Malgré tout le bien qu'on dit d'elle et les bons augures qui semblent accompagner son élection à la tête de la transition, elle est plus à plaindre qu'à envier, tant les défis qui l'attendent sont titanesques : restaurer la sécurité dans un pays en proie à la vendetta imposée par les ex-rebelles de la Séléka [à majorité musulmane, au pouvoir depuis mars 2013 jusqu'à la chute de leur dirigeant, Michel Djotodia] et leur vis-à-vis, les anti-Balaka [milices d'auto-défense chrétiennes], réorganiser une administration publique quasi-inexistante, réconcilier les communautés religieuses, organiser des élections libres et transparentes en si peu de temps.

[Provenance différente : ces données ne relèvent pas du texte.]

Lemma dict_set_nonempty {V} k (v : V) d : dict_set k v d <> [].
Proof. destruct d as [|[k' v'] d]; simpl; [discriminate|]. destruct (String.eqb k k'); discriminate. Qed.

(** ** [Parser.consume] *)

(** X1.  [consume(ty)] succeeds exactly on a token of kind [ty] that is not
    the end-of-input marker: it returns that token and moves the cursor by
    one.  On a token of another kind that is not the marker it reports the
    expected kind, the kind found and its lexeme; on the marker, or past the
    end of the list, it fails with "unexpected end of input" whatever kind
    is expected, so [consume(END_OF_INPUT)] never succeeds. *)
Theorem consume_behaviour tokens ty i :
  (forall t j, consume tokens ty i = Ok (t, j) ->
     nth_error tokens i = Some t /\ type_ t = ty /\ ty <> END_OF_INPUT /\ j = S i) /\
  (forall t, nth_error tokens i = Some t -> type_ t = ty -> ty <> END_OF_INPUT ->
     consume tokens ty i = Ok (t, S i)) /\
  (forall t, nth_error tokens i = Some t -> type_ t <> ty -> type_ t <> END_OF_INPUT ->
     consume tokens ty i = Err (ParserError (UnexpectedTokenType ty (type_ t) (lexeme t)))) /\
  (forall t, nth_error tokens i = Some t -> type_ t = END_OF_INPUT ->
     consume tokens ty i = Err (ParserError UnexpectedEndOfInput)) /\
  (List.length tokens <= i -> consume tokens ty i = Err (ParserError UnexpectedEndOfInput)) /\
  (forall r, consume tokens END_OF_INPUT i <> Ok r).
Proof.
  assert (Hend : forall t, nth_error tokens i = Some t -> type_ t = END_OF_INPUT ->
            consume tokens END_OF_INPUT i = Err (ParserError UnexpectedEndOfInput)).
  { intros t Hn Ht. unfold consume, bind at 1, is_end_of_input.
    assert (i < List.length tokens) by (apply nth_error_Some; congruence).
    destruct (Nat.leb_spec (List.length tokens) i); [lia|].
    unfold bind, current, ret. rewrite Hn, Ht. reflexivity. }
  split; [|split; [|split; [|split; [|split]]]].
  - intros t j H. pose proof H as H'. apply consume_inv in H as (-> & Hn & Ht & _).
    repeat split; auto. intros E. rewrite E in Ht, H'. rewrite (Hend t Hn Ht) in H'. discriminate.
  - intros t Hn Ht Hty. unfold consume, bind at 1.
    rewrite (is_end_of_input_false tokens i t Hn) by congruence.
    unfold bind, current, next, ret. rewrite Hn, Ht.
    replace (TokenType_eqb ty ty) with true by (symmetry; apply TokenType_eqb_eq; reflexivity).
    simpl. rewrite Hn. reflexivity.
  - intros t Hn Hty He. apply consume_mismatch; assumption.
  - intros t Hn Ht. exact (consume_eof tokens ty i t Hn Ht).
  - intros Hl. unfold consume, bind at 1, is_end_of_input.
    apply Nat.leb_le in Hl. rewrite Hl. reflexivity.
  - intros [t j] H. pose proof H as H'. apply consume_inv in H as (-> & Hn & Ht & _).
    rewrite (Hend t Hn Ht) in H'. discriminate.
Qed.
Lemma checkout_reaches_order_insert
    (stripe : CreateParams -> option Session) (clk : Clock) (fresh : nat -> uuid)
    (new_order_id : uuid) (header : option string) (body : CheckoutBody)
    (w : World) (sessionId : string) (cart : cart) (session : Session)
    (checkout_url : string) :
  checkout_ready clk header w sessionId cart ->
  stripe (checkout_params sessionId cart body (db w)) = Some session ->
  truthy_string (s_url session) = Some checkout_url ->
  checkout_handler stripe clk fresh new_order_id header body w =
    match insert_order (pending_order new_order_id cart session)
            (set_carts (fmap (order_cart (c_id cart)))
               (reserved_store clk fresh cart (db w))) with
    | Returned _ d' =>
        Returned {| res_body := json_checkout checkout_url (s_id session);
                    res_status := 200 |}
          {| db := d'; event := event w;
             remote_sessions :=
               remote_sessions w ++ [checkout_params sessionId cart body (db w)] |}
    | Thrown e d' =>
        Thrown e
          {| db := d'; event := event w;
             remote_sessions :=
               remote_sessions w ++ [checkout_params sessionId cart body (db w)] |}
    end.
Proof.
  intros (Hheader & Hcart & Hitems & Hexp & Hstatus & Herrors & Hguards)
    Hstripe Hurl.
  unfold checkout_handler. rewrite Hheader. read_state w. rewrite Hcart.
  cbv zeta.
  destruct (Nat.eqb (length (items_of_cart (c_id cart) (db w))) 0) eqn:Hlen;
    [apply Nat.eqb_eq, nil_length_inv in Hlen; contradiction|].
  destruct (Z.ltb (c_expires_at cart) (clk_check clk)) eqn:Hlt;
    [apply Z.ltb_lt in Hlt; lia|].
  erewrite bind_returned; [|apply liftDB_returned, update_cart_spec].
  rewrite Hstatus. rewrite bool_decide_eq_true_2 by reflexivity. cbn [negb].
  erewrite bind_returned; [|reflexivity].
  change (stockErrors (db (set_db _ w)) (items_of_cart (c_id cart) (db w)))
    with (stockErrors (db w) (items_of_cart (c_id cart) (db w))).
  rewrite Herrors. cbn [length Nat.ltb Nat.leb].
  erewrite bind_returned;
    [|apply liftDB_returned, reserveStock_succeeds; exact Hguards].
  unfold checkout_params in Hstripe. cbv beta iota.
  erewrite bind_returned.
  2:{ unfold try_catch, stripe_checkout_sessions_create. rewrite Hstripe.
      erewrite bind_returned; [|reflexivity]. reflexivity. }
  rewrite Hurl.
  erewrite bind_returned; [|apply liftDB_returned, update_cart_spec].
  cbn [db set_db carts set_carts set_reservations set_inventory].
  pose proof (find_cart_by_session_elem _ _ _ Hcart) as Hin.
  destruct (with_cart_status ordered <$>
            filter (fun c => c_id c = c_id cart)
              ((fun c => if decide (c_id c = c_id cart)
                         then with_expires_at (clk_db_now clk + thirty_minutes) c
                         else c) <$> carts (db w))) as [|c0 cs] eqn:Hupdated.
  { exfalso. apply fmap_nil_inv in Hupdated.
    assert (Hmem : refresh_cart clk (c_id cart) cart
                   ∈ filter (fun c => c_id c = c_id cart)
                       (refresh_cart clk (c_id cart) <$> carts (db w))).
    { apply list_elem_of_filter. split; [apply refresh_cart_keeps_id|].
      apply list_elem_of_fmap_2, Hin. }
    unfold refresh_cart in Hmem at 2. rewrite Hupdated in Hmem. inversion Hmem. }
  unfold bind at 1, liftDB at 1. cbn [db].
  change (insert_order _ _)
    with (insert_order (pending_order new_order_id cart session)
            (set_carts (fmap (order_cart (c_id cart)))
               (reserved_store clk fresh cart (db w)))).
  destruct (insert_order (pending_order new_order_id cart session)
              (set_carts (fmap (order_cart (c_id cart)))
                 (reserved_store clk fresh cart (db w))))
    as [inserted d'|e d'] eqn:Hinsert.
  - apply insert_order_returned in Hinsert as [-> ->].
    destruct w as [d ev r]. reflexivity.
  - destruct w as [d ev r]. reflexivity.
Qed.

C'est vrai que depuis le départ de Michel Djotodia, une certaine embellie est apparue dans le ciel orageux de la Centrafrique. Comme le retour de certains réfugies dans leurs domiciles, et le début de "recasernement", même timide, des FACA, les soldats fidèles au président renversé [en mars 2013] François Bozizé. Mais comme dit le dicton, une hirondelle ne fait pas le printemps.
Seule, c'est la noyade assurée
En dépit de la présence des 1 600 soldats français de l'opération Sangaris et des 4 400 de la force africaine (Misca), la situation sécuritaire reste préoccupante.
Les violences intercommunautaires continuent de saigner le pays de Barthélemy Boganda [père fondateur de la République centrafricaine]. Le week-end dernier, la Croix-Rouge a recensé une cinquantaine de tués et l'ONU dit craindre un génocide à la rwandaise.
En tout cas, la nouvelle présidente semble bien prendre la mesure de l’énormité de sa tâche. A peine élue, elle a lancé un "appel vibrant" aux miliciens chrétiens et combattants musulmans à déposer les armes, dans un discours devant les parlementaires.
"Manifestez votre adhésion à ma nomination en donnant un signal fort de dépôt des armes", a-t-elle demandé, pour faire "cesser la souffrance des populations" après des mois de violences sanglantes.
Mais il faudra plus que les implorations de Catherine de Bangui pour calmer le tumulte des eaux de l'Oubangui-Chari [ancien nom de la République centrafricaine]. Toutefois, cette caution seule de ses compatriotes ne suffit pas, il faut absolument que la communauté internationale la soutienne.
Seule au milieu du gué, c'est la noyade assurée. Alors il faudra une réelle implication de l'ensemble des parties prenantes à cette crise pour tourner cette page sombre de l'histoire politique de la Centrafrique. A commencer par ceux-là mêmes qui ont investi Mme Samba-Panza de cette mission périlleuse.